Ganz im Norden gibts noch 2 Overlander-Spots, den am tief verschneiten Meat-Cove und einen kurz davor, laut Beschreibung aber eher für matsch-affine Allradler geeignet. Und nun? An der gegenüberliegenden Ostküste soll’s bei Pleasant-Bay einen hübschen Platz an der Klippe geben, bloß 50 Kilometer entfernt, schauen wir uns den mal an, immerhin ist die Straße dorthin heute wohl nicht mehr gesperrt, wir erinnern uns: Die Sache mit dem Schnee…

Und wir sind glücklich, nicht einen Tag früher dran zu sein. Schnee gab’s hier gestern wohl wirklich. Jetzt auch noch, aber nur noch neben der Straße, deren wirklich lange 13-prozentige Steigung den armen Bulli im 2. Gang trotz Eiseskälte ganz schön ans Ackern bringen. Das wir hier mitten im kanadischen Winter landen war so nicht geplant.
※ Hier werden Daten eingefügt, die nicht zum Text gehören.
(* ===== verification/Conversation.v ===== *)
(** Both sides of a login: what the server of [Auth] and [Login] writes while it
    serves the requests (server.go: [KeyboardInteractiveCallback];
    xendor/github.com/glycerine/xcryptossh/server.go: [serverHandshake],
    [serverAuthenticate], [Challenge]), composed with the client of [ClientAuth]. *)
From S2P Require Import Prelude.
From S2P Require Import GoStrings.
From S2P Require Import Wire.
From S2P Require Import UserDb.
From S2P Require Import Auth.
From S2P Require Import Keys.
From S2P Require Import AuthorizedKeys.
From S2P Require Import Login.
From S2P Require Import ClientAuth.
Import AtomicUserMap.

(** ** Packets of the server *)

Definition accept_packet : string := Marshal serviceAcceptMsg [VString serviceUserAuth].
Definition success_packet : string := String (byte 52) "".
Definition disconnect_packet : string :=
  Marshal disconnectMsg [VUint32 2; VString "too many authentication failures"; VString ""].
Definition failure_packet (config : ServerConfig) : string :=
  Marshal userAuthFailureMsg
    [VNames ((if HasPublicKeyCallback config then ["publickey"] else []) ++
             (if HasKeyboardInteractiveCallback config then ["keyboard-interactive"] else [])); VBool false].
Definition pubkey_ok_packet (algo data : string) : string := Marshal userAuthPubKeyOkMsg [VString algo; VBytes data].

(** The prompts of [Challenge], and the packet that it sends. *)
Fixpoint prompts_of (questions : list string) (echos : list bool) : string :=
  match questions, echos with
  | q :: questions, e :: echos => appendBool (appendString "" q) e +:+ prompts_of questions echos
  | _, _ => ""
  end.
Definition info_request (instruction : string) (questions : list string) (echos : list bool) : string :=
  Marshal userAuthInfoRequestMsg
    [VString ""; VString instruction; VString ""; VUint32 (to_uint32 (Z.of_nat (List.length questions)));
     VRest (prompts_of questions echos)].

(** ** Challenges arrive, and so do their answers *)

Lemma prompts_cons q e questions echos :
  prompts_of (q :: questions) (e :: echos) =
  field_bytes (VString q) +:+ String (byte (if e : bool then 1 else 0)) (prompts_of questions echos).
Proof. cbn [prompts_of]. unfold appendBool. rewrite string_app_assoc. by destruct e. Qed.

Lemma parse_prompts_of questions echos :
  List.length questions = List.length echos -> slen (prompts_of questions echos) < 2 ^ 32 ->
  parse_prompts (List.length questions) (prompts_of questions echos) = Ok (questions, echos).
Proof.
  revert echos. induction questions as [|q questions IH]; intros [|e echos] Hl Hs; try done.
  rewrite prompts_cons in *. cbn [List.length parse_prompts].
  set (tail := prompts_of questions echos) in *.
  change (String ?c tail) with (String c "" +:+ tail) in *. rewrite !slen_app, field_string_slen in Hs.
  pose proof (slen_nonneg q). pose proof (slen_nonneg tail). change (slen (String _ "")) with 1 in Hs.
  rewrite parseString_field by (rewrite slen_app; change (slen (String _ "")) with 1; lia). cbn [String.append].
  unfold tail in *. injection Hl as Hl. rewrite IH by (done || lia). by destruct e.
Qed.

Lemma info_request_read instruction questions echos :
  List.length questions = List.length echos -> Z.of_nat (List.length questions) < 2 ^ 32 ->
  slen instruction + slen (prompts_of questions echos) < 2 ^ 31 ->
  parse_info (info_request instruction questions echos) = Ok ("", instruction, questions, echos).
Proof.
  intros Hl Hn Hs. pose proof (slen_nonneg instruction). pose proof (slen_nonneg (prompts_of questions echos)).
  unfold parse_info, info_request. rewrite to_uint32_id by (unfold in_uint32; lia).
  rewrite Unmarshal_Marshal; [|done|].
  - cbn [obind]. rewrite Nat2Z.id, parse_prompts_of by (done || lia). done.
  - split; [repeat constructor; simpl; unfold in_uint32; lia|]. cbn [fields_bytes].
    rewrite !slen_app. change (field_bytes (VRest ?x)) with x. change (slen (field_bytes (VUint32 _))) with (slen (be_bytes 4 (Z.of_nat (List.length questions)))).
    rewrite slen_be_bytes, !field_string_slen. change (slen "") with 0. lia.
Qed.

Fixpoint answers_bytes (answers : list string) : string :=
  match answers with [] => "" | a :: answers => field_bytes (VString a) +:+ answers_bytes answers end.

Lemma info_response_eq answers :
  info_response answers = String (byte 61) (be_bytes 4 (to_uint32 (Z.of_nat (List.length answers))) +:+ answers_bytes answers).
Proof.
  unfold info_response. assert (forall acc, fold_left appendString answers acc = acc +:+ answers_bytes answers) as ->.
  { induction answers as [|a l IH]; intros acc; cbn [fold_left answers_bytes]; [by rewrite string_app_nil_r|].
    rewrite IH. change (appendString acc a) with (marshalField acc (VString a)). by rewrite marshalField_app, string_app_assoc. }
  unfold appendU32. by rewrite string_app_assoc.
Qed.

Lemma answers_parsed answers :
  slen (answers_bytes answers) < 2 ^ 32 -> parse_answers (List.length answers) (answers_bytes answers) = Ok answers.
Proof.
  induction answers as [|a l IH]; intros Hs; [done|]. cbn [answers_bytes List.length parse_answers] in *.
  rewrite slen_app, field_string_slen in Hs. pose proof (slen_nonneg a). pose proof (slen_nonneg (answers_bytes l)).
  rewrite parseString_field by lia. rewrite IH by lia. done.
Qed.

Lemma answers_arrive questions echos answers :
  List.length questions = List.length echos -> List.length answers = List.length questions ->
  Z.of_nat (List.length questions) < 2 ^ 32 -> slen (answers_bytes answers) < 2 ^ 32 ->
  Challenge questions echos (Some (info_response answers)) = Ok answers.
Proof.
  intros Hl Ha Hn Hs. unfold Challenge. rewrite Hl, Nat.eqb_refl. cbn [negb]. rewrite info_response_eq.
  rewrite val_byte. change (61 mod 256 =? 61) with true. cbn [negb].
  rewrite to_uint32_id, parseUint32_be by (unfold in_uint32; lia).
  rewrite <- Hl, <- Ha, Z.eqb_refl. cbn [negb]. rewrite Nat2Z.id. by apply answers_parsed.
Qed.

(** Through the wire, the client's callback is asked exactly what the server
    asks, echo flags included, and the server gets exactly what it answers,
    whatever the questions, the answers and the bytes in them. *)
Theorem challenge_roundtrip instruction questions echos answers :
  List.length questions = List.length echos -> List.length answers = List.length questions ->
  Z.of_nat (List.length questions) < 2 ^ 32 ->
  slen instruction + slen (prompts_of questions echos) < 2 ^ 31 -> slen (answers_bytes answers) < 2 ^ 32 ->
  parse_info (info_request instruction questions echos) = Ok ("", instruction, questions, echos) /\
  Challenge questions echos (Some (info_response answers)) = Ok answers.
Proof. intros. split; [by apply info_request_read|by apply answers_arrive]. Qed.

(** ** The server, with what it reads and writes

    The connection is that of [ClientAuth], seen from the other end: [incoming] is
    what the client sends. *)

#[local] Open Scope io_scope.

Section Server.
Context (compare_hash : string -> string -> bool)
        (key_from_url : string -> outcome unit)
        (totp_validate : string -> string -> Z -> bool).
Context (ecMarshal : Z -> Z -> Z -> string) (ecUnmarshal : Z -> string -> option (Z * Z)).
Context (rsa_verify : Z -> Z -> string -> string -> error_)
        (dsa_verify : Z -> Z -> Z -> Z -> string -> Z -> Z -> bool)
        (ecdsa_verify : Z -> Z -> Z -> string -> Z -> Z -> bool)
        (ed25519_equation : string -> string -> string -> bool).
Context (encode_db encode_json : HostDbPersist -> string) (can_write : string -> bool).
Context (cfg : HostCfg).
Context (remoteAddr sessionID : string).
(** How Go prints a time. *)
Context (show_time : Z -> string).
(** Whether the transport takes a packet, and the clock, by the packets of the
    client that are still to be read. *)
Context (write_err : list io_event -> string -> error_) (clock : nat -> Z).
Abbreviation keyBytes := (keyBytes ecMarshal).
Abbreviation first_key := (first_key ecUnmarshal).
Abbreviation Verify := (Verify rsa_verify dsa_verify ecdsa_verify ed25519_equation).
Abbreviation parse_pubkey := (parse_pubkey PublicKey (ParsePublicKey ecUnmarshal)).
Abbreviation publickey_case := (publickey_case PublicKey keyBytes (ParsePublicKey ecUnmarshal) first_key
    Verify encode_db encode_json can_write cfg sessionID).
Abbreviation method_case := (method_case compare_hash key_from_url totp_validate PublicKey keyBytes (ParsePublicKey ecUnmarshal) first_key
    Verify encode_db encode_json can_write cfg remoteAddr sessionID).
Abbreviation userAuthLoop := (userAuthLoop compare_hash key_from_url totp_validate PublicKey keyBytes (ParsePublicKey ecUnmarshal) first_key
    Verify encode_db encode_json can_write cfg remoteAddr sessionID).
Abbreviation check_answers := (check_answers compare_hash key_from_url totp_validate cfg).
Abbreviation KeyboardInteractiveCallback := (KeyboardInteractiveCallback compare_hash key_from_url totp_validate encode_db encode_json can_write cfg remoteAddr).
Abbreviation NoteLogin := (NoteLogin encode_db encode_json can_write cfg remoteAddr).
Abbreviation writePacket := (writePacket write_err).

Definition now_of (c : packetConn) : Z := clock (List.length (incoming c)).

Definition last_login (user : User) : string :=
  "last login was at " +:+ show_time (LastLoginTime user) +:+ ", from '" +:+ LastLoginAddr user +:+ "'".

(** [Challenge]: asks, and takes the next packet for the answer. *)
Definition challenge (instruction : string) (questions : list string) (echos : list bool) : io (list string) :=
  if negb (List.length questions =? List.length echos)%nat
  then fail "ssh: echos and questions must have equal length"
  else
    do! writePacket (info_request instruction questions echos) in
    let! packet := readPacket in
    lift (Challenge questions echos (Some packet)).

(** [KeyboardInteractiveCallback] with its challenges; the result of the second
    is not looked at. *)
Definition KeyboardInteractive (mylogin : string) (a : PerAttempt) (h : HostDb) (c : packetConn)
  : PerAttempt * HostDb * outcome unit * packetConn :=
  let now := now_of c in
  if SkipPassphrase cfg && SkipTOTP cfg
  then (a, h, Panic "should not be in the KeyboardInteractiveCallback at all!", c)
  else
    let '(chal, echoAnswers, totpIdx) := challenges cfg in
    match challenge ("login for " +:+ mylogin +:+ ":") chal echoAnswers c with
    | (Ok ans, c) =>
        match Get2 (Users (Persist h)) mylogin with
        | None => (a, h, Err keyFail, c)
        | Some user =>
            match check_answers user ans totpIdx now with
            | Ok (user, ok) =>
                let h := with_user mylogin (fun _ => user) h in
                if negb ok then (a, h, Err keyFail, c)
                else
                  let a := mkAttempt (PublicKeyOK a) true in
                  if negb (PublicKeyOK a) then (a, h, Err keyFail, c)
                  else
                    match challenge (last_login user) [] [] c with
                    | (Panic s, c) => (a, h, Panic s, c)
                    | (_, c) => (a, NoteLogin mylogin now h, Ok tt, c)
                    end
            | Err e => (a, h, Err e, c)
            | Panic s => (a, h, Panic s, c)
            | Blocked => (a, h, Blocked, c)
            end
        end
    | (Err _, c) => (a, h, Err keyFail, c)
    | (Panic s, c) => (a, h, Panic s, c)
    | (Blocked, c) => (a, h, Blocked, c)
    end.

(** The key of an accepted query goes back to the client. *)
Definition accept_query (req : userAuthRequest) (c : packetConn) : verdict * packetConn :=
  match parse_pubkey (req_Payload req) with
  | inl v => (v, c)
  | inr (_, algo, pubKeyData, _, _) =>
      match writePacket (pubkey_ok_packet algo pubKeyData) c with
      | (Ok _, c) => (Continue, c)
      | (Err e, c) => (Return (Err e), c)
      | (Panic s, c) => (Return (Panic s), c)
      | (Blocked, c) => (Return Blocked, c)
      end
  end.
Pleasant-Bay, 8km Schotterstrecke gen Norden, da ist unser Übernachtungsplatz. Zwar nicht die empfohlene Lichtung, aus dem Schneematsch kämen wir nie wieder raus und wenn doch würde uns die Kuppe zur Straße vermutlich Auspuff und Standheizung unterm Bulli wegreißen – aber die Einbuchtung direkt am Straßenrand sieht vielversprechend aus. Bis auf die Buddhisten vom weiter die Straße rauf liegenden Kloster kommt hier eh niemand vorbei, und die sollten selbst für uns Angsthäschen nicht allzu bedrohlich werden.

Abendessen-Kochen an der Steilküste, Aufwärmen im Bulli, nochmal zur Klippe, diesmal mit Bärenspray bewaffnet (zwar keine Bärenspuren im Schnee zu sehen, aber man weiß ja nie), perfekten Sonnenuntergang begucken, und schnell wieder in den Bulli. Standheizung hochdrehen und schaun, was unsere erste Freihsteh-Übernachtung so bringt…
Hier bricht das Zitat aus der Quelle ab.